***** Exercise data
Lemma done_complete s j th :
  build_ok s -> build_threads s !! j = Some th -> build_pc th = build_done -> tree_complete (tree_states (build_global s)).
Proof.
  intros [_ Hth _ [t [Hn1 Hn2]]] Hj Hpc. destruct (Hth j th Hj) as (Hp & _). rewrite Hpc in Hp. cbn in Hp.
  exists t. split; [done |]. intros k i Hk Hi. apply Hn2; [done | done | left]. lia.
Qed.

(** ** Termination *)

Definition idle_pc g (pc : BuildPc) : bool :=
  match pc with build_wait l => (l =? build_level g)%nat | build_done => true | _ => false end.

Definition thread_weight g (pc : BuildPc) : Z :=
  let left l := 4 * (Z.of_nat levels - Z.of_nat l) in
  match pc with
  | build_load => left (build_level g) + 3
  | build_claim l => left l + 2
  | build_wait l => left l + 1
  | build_compute l _ => left l + 6
  | build_complete l _ => left l + 5
  | build_advance l => left l + 4
  | build_done => 0
  end.

Definition unclaimed g : Z := zsum (fun l => Z.max 0 (build_count l - started g l)) (seq 0 levels).

Definition build_weight s : Z :=
  8 * unclaimed (build_global s) + zsum (fun th => thread_weight (build_global s) (build_pc th)) (build_threads s).

Lemma pc_weight_nonneg g pc : (build_level g <= levels)%nat -> pc_ok g pc -> 0 <= thread_weight g pc.
Proof. intros Hl. destruct pc; cbn [pc_ok thread_weight]; lia. Qed.
Lemma VariableConstruct_repr t k s p heap ptr :
  traits t = Some k -> 0 <= ptr -> ptr + Z.of_nat (length s) <= Z.of_nat (length heap) ->
  exists key heap' ptr', VariableConstruct k s p heap ptr = Some (key, heap', ptr') /\
    key_repr k heap' s key /\ ptr <= ptr' <= ptr + Z.of_nat (length s) /\
    length heap' = length heap /\ (size key = 0 \/ data key + size key <= ptr') /\
    forall q n, 0 <= q -> q + n <= ptr -> read_bytes heap' q n = read_bytes heap q n.
Proof.
  intros Ht Hp Hl. destruct (traits_layout t k Ht) as (HL & HP & _).
  unfold VariableConstruct, key_repr.
  replace (take (Z.to_nat (Z.min (Z.of_nat (length s)) (INLINE_LENGTH k))) s)
    with (take (Z.to_nat (INLINE_LENGTH k)) s) by
    (destruct (Z.min_spec (Z.of_nat (length s)) (INLINE_LENGTH k)) as [[? ->] | [? ->]];
     [rewrite !take_ge by lia; done | done]).
  rewrite memcpy_zeros by (rewrite length_take; lia). cbn [mbind option_bind].
  replace (Z.of_nat (8 * PARTS k)) with (INLINE_LENGTH k) by lia.
  destruct (Z.ltb_spec (INLINE_LENGTH k) (Z.of_nat (length s))).
  - destruct (memcpy_Some heap ptr s) as (heap' & -> & Hlen & Hr & Hq); [done.. |].
    cbn [mbind option_bind]. do 3 eexists. split_and!; [done | done | done | done | exact Hr |
      lia | lia | done | right; cbn; lia | exact Hq].
  - do 3 eexists. split_and!; [done | done | done | lia | lia | done | by left | done].
Qed.
(** *** Nested values *)

Lemma mapM_values {A B} (d : B) (f : A -> option B) l es :
  mapM f l = Some es -> (forall r, r ∈ l -> f r = Some (default d (f r))) /\ es = (fun r => default d (f r)) <$> l.
Proof.
  revert es. induction l as [| r l IH]; intros es Hm; [injection Hm as <-; split; [intros r Hr; by apply not_elem_of_nil in Hr | done] |].
  cbn in Hm. destruct (f r) as [b |] eqn:E; [| done]. cbn in Hm. destruct (mapM f l) as [es' |]; [| done]. injection Hm as <-.
  destruct (IH es' eq_refl) as [H1 ->]. split; [| cbn; by rewrite E].
  intros r' [-> | Hr]%elem_of_cons; [by rewrite E | by apply H1].
Qed.

Lemma entry_write {R} `{AppendRow R} (ok : SortValue -> Prop) (recurse : SortKeyChunk -> list R -> outcome (list R)) child t m e k es :
  (forall values, (forall r, r ∈ rows_of_chunk (entry_chunk e k) -> value_at child r = Some (values r) /\ ok (values r)) ->
    appends (recurse (entry_chunk e k)) (chunk_write (entry_chunk e k) (fun r => encode_value t m (values r)))) ->
  mapM (value_at child) (zrange (entry_offset e) (entry_offset e + entry_length e)) = Some es -> Forall ok es ->
  appends (fun rows => if 0 <? entry_length e then recurse (entry_chunk e k) rows else Done rows)
    (fun i => if i =? k then concat (encode_value t m <$> es) else []).
Proof.
  intros IH Hm Hok. destruct (mapM_values sv_null _ _ _ Hm) as [H1 ->]. destruct (Z.ltb_spec 0 (entry_length e)).
  - eapply appends_ext; [| done | apply IH; intros r Hr; split; [by apply H1 |]].
    + intros i. unfold chunk_write. cbn. by rewrite <- list_fmap_compose.
    + rewrite Forall_fmap, Forall_forall in Hok. by apply Hok.
  - apply appends_done. intros i. rewrite zrange_nil by lia. by destruct (i =? k).
Qed.

Lemma if_at_app (c : bool) (a b : list Z) : (if c then a else []) ++ (if c then b else []) = if c then a ++ b else [].
Proof. by destruct c. Qed.

(** The value of a row of a list or an array. *)
Lemma value_at_list vd t child r v :
  child_data vd = [child] -> vd_type vd = LIST_TYPE t \/ (exists n, vd_type vd = ARRAY_TYPE t n) -> value_at vd r = Some v ->
  let valid := row_valid vd (row_index vd r) in
  (v = sv_null /\ IsArray vd = false /\ valid = false) \/
  exists e es, IsArray vd || valid = true /\ GetListEntry vd (row_index vd r) = Some e /\
    mapM (value_at child) (zrange (entry_offset e) (entry_offset e + entry_length e)) = Some es /\
    v = if IsArray vd then sv_array valid es else sv_list es.
Proof.
  destruct vd as [t' n f children nb vb]. cbn [child_data vd_type value_at]. intros -> Ht Hv. cbv zeta in *.
  assert ((if IsArray (mkVectorData t' n f [child] nb vb) || row_valid (mkVectorData t' n f [child] nb vb) (row_index (mkVectorData t' n f [child] nb vb) r) then
            e ← GetListEntry (mkVectorData t' n f [child] nb vb) (row_index (mkVectorData t' n f [child] nb vb) r);
            elements ← mapM (value_at child) (zrange (entry_offset e) (entry_offset e + entry_length e));
            Some (if IsArray (mkVectorData t' n f [child] nb vb) then sv_array (row_valid (mkVectorData t' n f [child] nb vb) (row_index (mkVectorData t' n f [child] nb vb) r)) elements else sv_list elements)
          else Some sv_null) = Some v) as Hv' by (by destruct Ht as [-> | (? & ->)]).
  clear Hv. revert Hv'. set (vd := mkVectorData _ _ _ _ _ _). destruct (IsArray vd || _) eqn:Ev; [| intros [= <-]; left; by apply orb_false_elim in Ev as [-> ->]].
  intros Hv. right. destruct (GetListEntry _ _) as [e |]; [| done]. cbn in Hv. destruct (mapM _ _) as [es |] eqn:E; [| done].
  injection Hv as <-. by exists e, es.
Qed.

Lemma construct_list (recurse : SortKeyChunk -> list SortKeyRow -> outcome (list SortKeyRow)) vd t' t m child chunk values :
  data_for t' m vd -> child_data vd = [child] -> t' = LIST_TYPE t \/ (exists n, t' = ARRAY_TYPE t n) ->
  (forall chunk values, (forall r, r ∈ rows_of_chunk chunk -> value_at child r = Some (values r)) ->
    appends (recurse chunk) (chunk_write chunk (fun r => encode_value t (child_modifiers m) (values r)))) ->
  (forall r, r ∈ rows_of_chunk chunk -> value_at vd r = Some (values r)) ->
  appends (ConstructSortKeyList recurse vd chunk (flips m)) (chunk_write chunk (fun r => encode_value t' m (values r))).
Proof.
  intros Hd Hc Ht IH Hv. destruct (data_for_bytes _ _ _ Hd) as [Hnull Hvalid]. pose proof (data_for_type _ _ _ Hd) as Hty.
  apply appends_chunk. intros r Hr. cbv beta zeta. rewrite Hnull, Hvalid.
  destruct (value_at_list vd t child r (values r) Hc) as [(-> & -> & ->) | (e & es & Hav & -> & Hm & ->)]; [by rewrite Hty | by apply Hv | |].
  - cbn [negb andb]. assert (encode_value t' m sv_null = [null_byte_of m false]) as -> by (by destruct Ht as [-> | (? & ->)]).
    apply appends_bind_done, appends_with_row; [| intros row; apply put_byte_append]; done.
  - set (valid := row_valid _ _) in *.
    assert (encode_value t' m (if IsArray vd then sv_array valid es else sv_list es) =
      [if negb valid then null_byte_of m false else null_byte_of m true] ++ concat (encode_value t (child_modifiers m) <$> es) ++ [list_delimiter (flips m)]) as ->.
    { unfold IsArray in *. rewrite Hty in *. destruct Ht as [-> | (? & ->)]; [| by destruct valid]. cbn [orb] in Hav. by rewrite Hav. }
    assert (negb valid && negb (IsArray vd) = false) as -> by (destruct valid, (IsArray vd); done).
    cbn [access mbind outcome_bind].
    eapply appends_ext; [| done | apply (appends_bind (fun rows => with_row rows _ _) (fun rows => (if 0 <? entry_length e then recurse (entry_chunk e (GetResultIndex chunk r)) rows else Done rows) ≫= fun rows => with_row rows _ _));
      [apply appends_with_row; [| intros row; apply put_byte_append]; done |
       apply (appends_bind (fun rows => if 0 <? entry_length e then recurse (entry_chunk e (GetResultIndex chunk r)) rows else Done rows) (fun rows => with_row rows _ _));
       [apply (entry_write (fun _ => True) recurse child t (child_modifiers m)); [intros values' Hv'; apply IH; intros r' Hr'; by apply Hv' | done | by apply Forall_true] | apply appends_with_row; [| intros row; apply put_byte_append]; done]]].
    intros i. cbn beta. by rewrite !if_at_app.
Qed.
Lemma fields_code ts m :
  Forall (fun t => is_code (value_ok t) (encode_value t m) (compare_value t m)) ts ->
  is_code (Forall2 value_ok ts) (fun fs => concat (zip_with (fun t v => encode_value t m v) ts fs)) (lex_fields (fun t => compare_value t m) ts).
Proof.
  induction 1 as [| t ts Ht Hts IH]; intros fs gs s r Hf Hg.
  - done.
  - destruct fs as [| f fs], gs as [| g gs]; first [by inversion Hf | by inversion Hg | idtac]. apply Forall2_cons in Hf as [Hf1 Hf], Hg as [Hg1 Hg].
    cbn [zip_with concat lex_fields]. rewrite <- !app_assoc, Ht, IH, then_assoc by done. done.
Qed.

Lemma lex_fields_null m ts fs gs :
  Forall (fun v => is_null v = true) fs -> Forall (fun v => is_null v = true) gs -> lex_fields (fun t => compare_value t m) ts fs gs = Eq.
Proof.
  intros Hf. revert ts gs. induction Hf as [| f fs Hf Hfs IH]; intros ts gs Hg; destruct ts, Hg as [| g gs Hg Hgs]; try done.
  cbn [lex_fields]. unfold compare_value at 1. rewrite Hf, Hg. by apply IH.
Qed.

Lemma lex_fields_child m ts fs gs : parsed m ->
  lex_fields (fun t => compare_value t (child_modifiers m)) ts fs gs = directed m (lex_fields natural_compare ts fs gs).
Proof.
  intros Hm. revert fs gs. induction ts as [| t ts IH]; intros fs gs; [unfold directed; by destruct (flips m) |].
  destruct fs, gs; try (unfold directed; by destruct (flips m)). cbn [lex_fields]. by rewrite directed_then, IH, compare_child.
Qed.

Lemma delimiter_head f t m v s r bytes :
  byte_compare (list_delimiter f :: s) ((encode_value t m v ++ bytes) ++ r) = (if f then Gt else Lt) /\
  byte_compare ((encode_value t m v ++ bytes) ++ r) (list_delimiter f :: s) = (if f then Lt else Gt).
Proof.
  destruct (encode_value_head t m v) as (valid & rest & ->). cbn [app byte_compare].
  destruct (null_byte_of_cases m valid) as [-> | ->]; by destruct f.
Qed.

Lemma elements_code t m :
  parsed m -> is_code (value_ok t) (encode_value t (child_modifiers m)) (compare_value t (child_modifiers m)) ->
  is_code (Forall (value_ok t)) (fun es => concat (encode_value t (child_modifiers m) <$> es) ++ [list_delimiter (flips m)])
    (fun vs ws => directed m (list_compare (natural_compare t) vs ws)).
Proof.
  intros Hm Ht vs ws s r Hv. revert ws. induction Hv as [| v vs Hv Hvs IH]; intros ws Hw; destruct Hw as [| w ws Hw Hws]; cbn [fmap list_fmap concat list_compare].
  - cbn. rewrite Z.compare_refl. unfold directed. by destruct (flips m).
  - cbn [app]. rewrite <- (app_assoc (encode_value _ _ _)). rewrite (proj1 (delimiter_head (flips m) t (child_modifiers m) w s r _)).
    unfold directed. by destruct (flips m).
  - cbn [app]. rewrite <- (app_assoc (encode_value _ _ _)). rewrite (proj2 (delimiter_head (flips m) t (child_modifiers m) v r s _)).
    unfold directed. by destruct (flips m).
  - rewrite <- !(app_assoc (encode_value _ _ _)), Ht, directed_then, compare_child by done. rewrite then_assoc. f_equal. by apply IH.
Qed.

Lemma list_compare_null t vs ws :
  length vs = length ws -> Forall (fun v => is_null v = true) vs -> Forall (fun v => is_null v = true) ws ->
  list_compare (natural_compare t) vs ws = Eq.
Proof.
  intros Hl Hv. revert ws Hl. induction Hv as [| v vs Hv Hvs IH]; intros [| w ws] Hl Hw; try done. apply Forall_cons in Hw as [Hw Hws].
  cbn [list_compare]. assert (natural_compare t v w = Eq) as -> by (destruct t; cbn [natural_compare]; by rewrite Hv, Hw). apply IH; [| done]. by injection Hl.
Qed.

(** A nested value: the byte of its validity and the code of its fields or elements. *)
Lemma nested_compare m a b s t c (cs : comparison) :
  (a = false -> b = false -> c = Eq) ->
  byte_compare s t = c ▷ cs ->
  byte_compare (null_byte_of m a :: s) (null_byte_of m b :: t) =
    (if a then (if b then c else CompOpp (null_compare m)) else (if b then null_compare m else Eq)) ▷ cs.
Proof.
  intros Hc Hs. rewrite head_compare. destruct a, b; [done | | | by rewrite Hs, Hc];
    unfold null_compare; by case_decide.
Qed.

Lemma value_code t : forall m, parsed m -> is_code (value_ok t) (encode_value t m) (compare_value t m).
Proof.
  induction t as [p | | | ts IH | t IH | t n IH] using type_induction; intros m Hm.
  - destruct (TypeIsConstantSize p) eqn:E; [apply (scalar_code _ _ (SortKeyConstantOperator p)); cbn; by rewrite E |].
    intros v w s r Hv. exfalso. inversion Hv as [? op Hop | ? op ? Hop | | | |]; subst; cbn in Hop; by rewrite E in Hop.
  - by apply (scalar_code _ _ SortKeyVarcharOperator).
  - by apply (scalar_code _ _ SortKeyBlobOperator).
  - intros v w s r Hv Hw. inversion Hv as [| | ? a fs Hf Hfn | | |]; subst; try done. inversion Hw as [| | ? b gs Hg Hgn | | |]; subst; try done.
    cbn [encode_value app]. rewrite (nested_compare m a b _ _ (directed m (lex_fields natural_compare ts fs gs)) (byte_compare s r)).
    + f_equal. unfold compare_value. destruct a, b; done.
    + intros Ha Hb. rewrite <- lex_fields_child by done. apply lex_fields_null; [by apply Hfn | by apply Hgn].
    + rewrite <- lex_fields_child by done. apply fields_code; [| done | done]. apply (Forall_impl _ _ _ IH). intros t Ht. by apply Ht.
  - intros v w s r Hv Hw. pose proof (elements_code t m Hm (IH _ (parsed_child m Hm))) as Hcode.
    inversion Hv as [| | | | ? vs Hvs |]; subst; try done; inversion Hw as [| | | | ? ws Hws |]; subst; try done; cbn [encode_value].
    + cbn [app]. rewrite head_compare. done.
    + cbn [app]. rewrite head_compare. unfold compare_value, null_compare. cbn. by case_decide.
    + cbn [app]. rewrite head_compare. unfold compare_value, null_compare. cbn. by case_decide.
    + rewrite <- !app_comm_cons. rewrite (nested_compare m true true _ _ (directed m (list_compare (natural_compare t) vs ws)) (byte_compare s r)); [done.. |].
      by apply Hcode.
  - intros v w s r Hv Hw. pose proof (elements_code t m Hm (IH _ (parsed_child m Hm))) as Hcode.
    inversion Hv as [| | | | | ? ? a vs Hvs Hvl Hvn]; subst; try done. inversion Hw as [| | | | | ? ? b ws Hws Hwl Hwn]; subst; try done.
    cbn [encode_value]. rewrite <- !app_comm_cons.
    rewrite (nested_compare m a b _ _ (directed m (list_compare (natural_compare t) vs ws)) (byte_compare s r)).
    + f_equal. unfold compare_value. destruct a, b; done.
    + intros Ha Hb. rewrite list_compare_null; [unfold directed; by destruct (flips m) | lia | by apply Hvn | by apply Hwn].
    + by apply Hcode.
Qed.
Lemma array_row t size m recurse vd lo i v :
  decode_null_byte vd = null_byte_of m false -> decode_flip vd = flips m ->
  decodes_elements t (child_modifiers m) recurse -> value_ok (ARRAY_TYPE t size) v ->
  decodes_row (ARRAY_TYPE t size) (fun '(keys, result) i =>
    let result_idx := lo + i in
    d ← access (zload keys i);
    validity_byte ← read_byte d;
    let d := advance_key d 1 in
    let result := if validity_byte =? decode_null_byte vd then set_invalid result result_idx else result in
    child ← access (r_children result !! 0%nat);
    '(d, child, found_elements) ←
      while_loop (decode_elements recurse (decode_delimiter vd) (size * result_idx) (Some size)) (S (length (key_data d))) (d, child, 0);
    keys ← access (zstore keys i (advance_key d 1));
    if negb (found_elements =? size) then Raise InvalidInputException
    else Done (keys, set_children result [child]))
    i (lo + i) (encode_value (ARRAY_TYPE t size) m v) (canonical_value (ARRAY_TYPE t size) v).
Proof.
  intros Hnb Hfl Hrec Hok keys r d rest Hr Hf Hd Hp Hrem.
  inversion Hr as [| | | ? ? inv dat ent n child Hchild Hsize]; subst; [done |].
  inversion Hok as [| | | | | ? ? valid es Hes Hlen _]; subst; try done. cbn [encode_value canonical_value] in *.
  set (size := Z.of_nat (length es)) in *. inversion Hf as [? ? ? ? ? ? ? Hinv _ Hfc]; subst.
  pose proof (zload_Some_lt _ _ _ Hd) as Hlt. cbv beta zeta. rewrite Hd. cbn [access mbind outcome_bind]. rewrite Hnb.
  rewrite (read_byte_remaining d (null_byte_of m valid) ((concat (encode_value t (child_modifiers m) <$> es) ++ [list_delimiter (flips m)]) ++ rest)) by done.
  cbn [mbind outcome_bind].
  set (inv' := if valid then inv else {[lo + i]} ∪ inv).
  assert ((if null_byte_of m valid =? null_byte_of m false then set_invalid (mkResult (ARRAY_TYPE t size) inv dat ent n [child]) (lo + i) else mkResult (ARRAY_TYPE t size) inv dat ent n [child])
    = mkResult (ARRAY_TYPE t size) inv' dat ent n [child]) as ->.
  { unfold inv', null_byte_of, null_bytes. by case_decide; destruct valid. }
  cbn [r_children list_lookup access mbind outcome_bind lookup]. assert (decode_delimiter vd = list_delimiter (flips m)) as -> by (unfold decode_delimiter; by rewrite Hfl).
  destruct (elements_loop t (child_modifiers m) recurse (size * (lo + i)) 0 (Some size) es d child rest (null_byte_of m valid) Hrec Hes Hchild) as (c' & E & Hc' & Hv' & Hk'); [ | done.. |].
  { intros k Hk. apply (Hfc t size child); [done | by left | lia]. }
  rewrite flips_child in E. cbn [key_data advance_key] in *. rewrite E. cbn [access mbind outcome_bind]. rewrite zstore_Some by done. cbn [access mbind outcome_bind].
  fold size in Hv', Hk' |- *. rewrite Z.add_0_l, Z.eqb_refl. cbn [negb set_children]. rewrite !advance_add. eexists. split; [do 4 f_equal; cbn [length]; rewrite length_app; cbn [length]; lia |].
  rewrite Z.add_0_r in Hv', Hk'.
  assert (forall j, j <> lo + i -> (j ∈ inv' <-> j ∈ inv)) as Hinv' by (intros j Hj; unfold inv'; destruct valid; set_solver).
  split_and!; [by constructor | | split; intros j; [intros w |]; intros Hj].
  - cbn [result_at r_type r_children r_invalid]. rewrite Hv'. cbn. do 2 f_equal. unfold inv'. destruct valid; [by apply bool_decide_true | apply bool_decide_false; set_solver].
  - cbn [result_at r_type r_children r_invalid]. destruct (mapM (result_at child) _) as [k |] eqn:Em; [| done]. intros Hw.
    rewrite (mapM_ext_some (result_at child) (result_at c') _ k); [| | done].
    + rewrite (bool_decide_ext (j ∉ inv') (j ∉ inv)) by (by rewrite Hinv'). done.
    + intros a x Ha%elem_of_zrange. apply Hk'. by apply (array_disjoint size (lo + i) j); [lia | | lia].
  - intros Hfj. inversion Hfj as [? ? ? ? ? ? ? Hj1 Hj2 Hj3]; subst. constructor; [by rewrite Hinv' | done |].
    intros t' size' c k [= <- <-] ->%list_elem_of_singleton Hk. apply Hk'; [by apply (array_disjoint size (lo + i) j); [lia | | lia] |].
    apply (Hj3 t size child); [done | by left | done].
Qed.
**********
## Work item
From the material above, set down exactly the lines starting at the one with "Lemma construct_list (recurse" and ending at the one with "apply appends_chunk. intros", end lines included.

## Response to this exercise
Lemma construct_list (recurse : SortKeyChunk -> list SortKeyRow -> outcome (list SortKeyRow)) vd t' t m child chunk values :
  data_for t' m vd -> child_data vd = [child] -> t' = LIST_TYPE t \/ (exists n, t' = ARRAY_TYPE t n) ->
  (forall chunk values, (forall r, r ∈ rows_of_chunk chunk -> value_at child r = Some (values r)) ->
    appends (recurse chunk) (chunk_write chunk (fun r => encode_value t (child_modifiers m) (values r)))) ->
  (forall r, r ∈ rows_of_chunk chunk -> value_at vd r = Some (values r)) ->
  appends (ConstructSortKeyList recurse vd chunk (flips m)) (chunk_write chunk (fun r => encode_value t' m (values r))).
Proof.
  intros Hd Hc Ht IH Hv. destruct (data_for_bytes _ _ _ Hd) as [Hnull Hvalid]. pose proof (data_for_type _ _ _ Hd) as Hty.
  apply appends_chunk. intros r Hr. cbv beta zeta. rewrite Hnull, Hvalid.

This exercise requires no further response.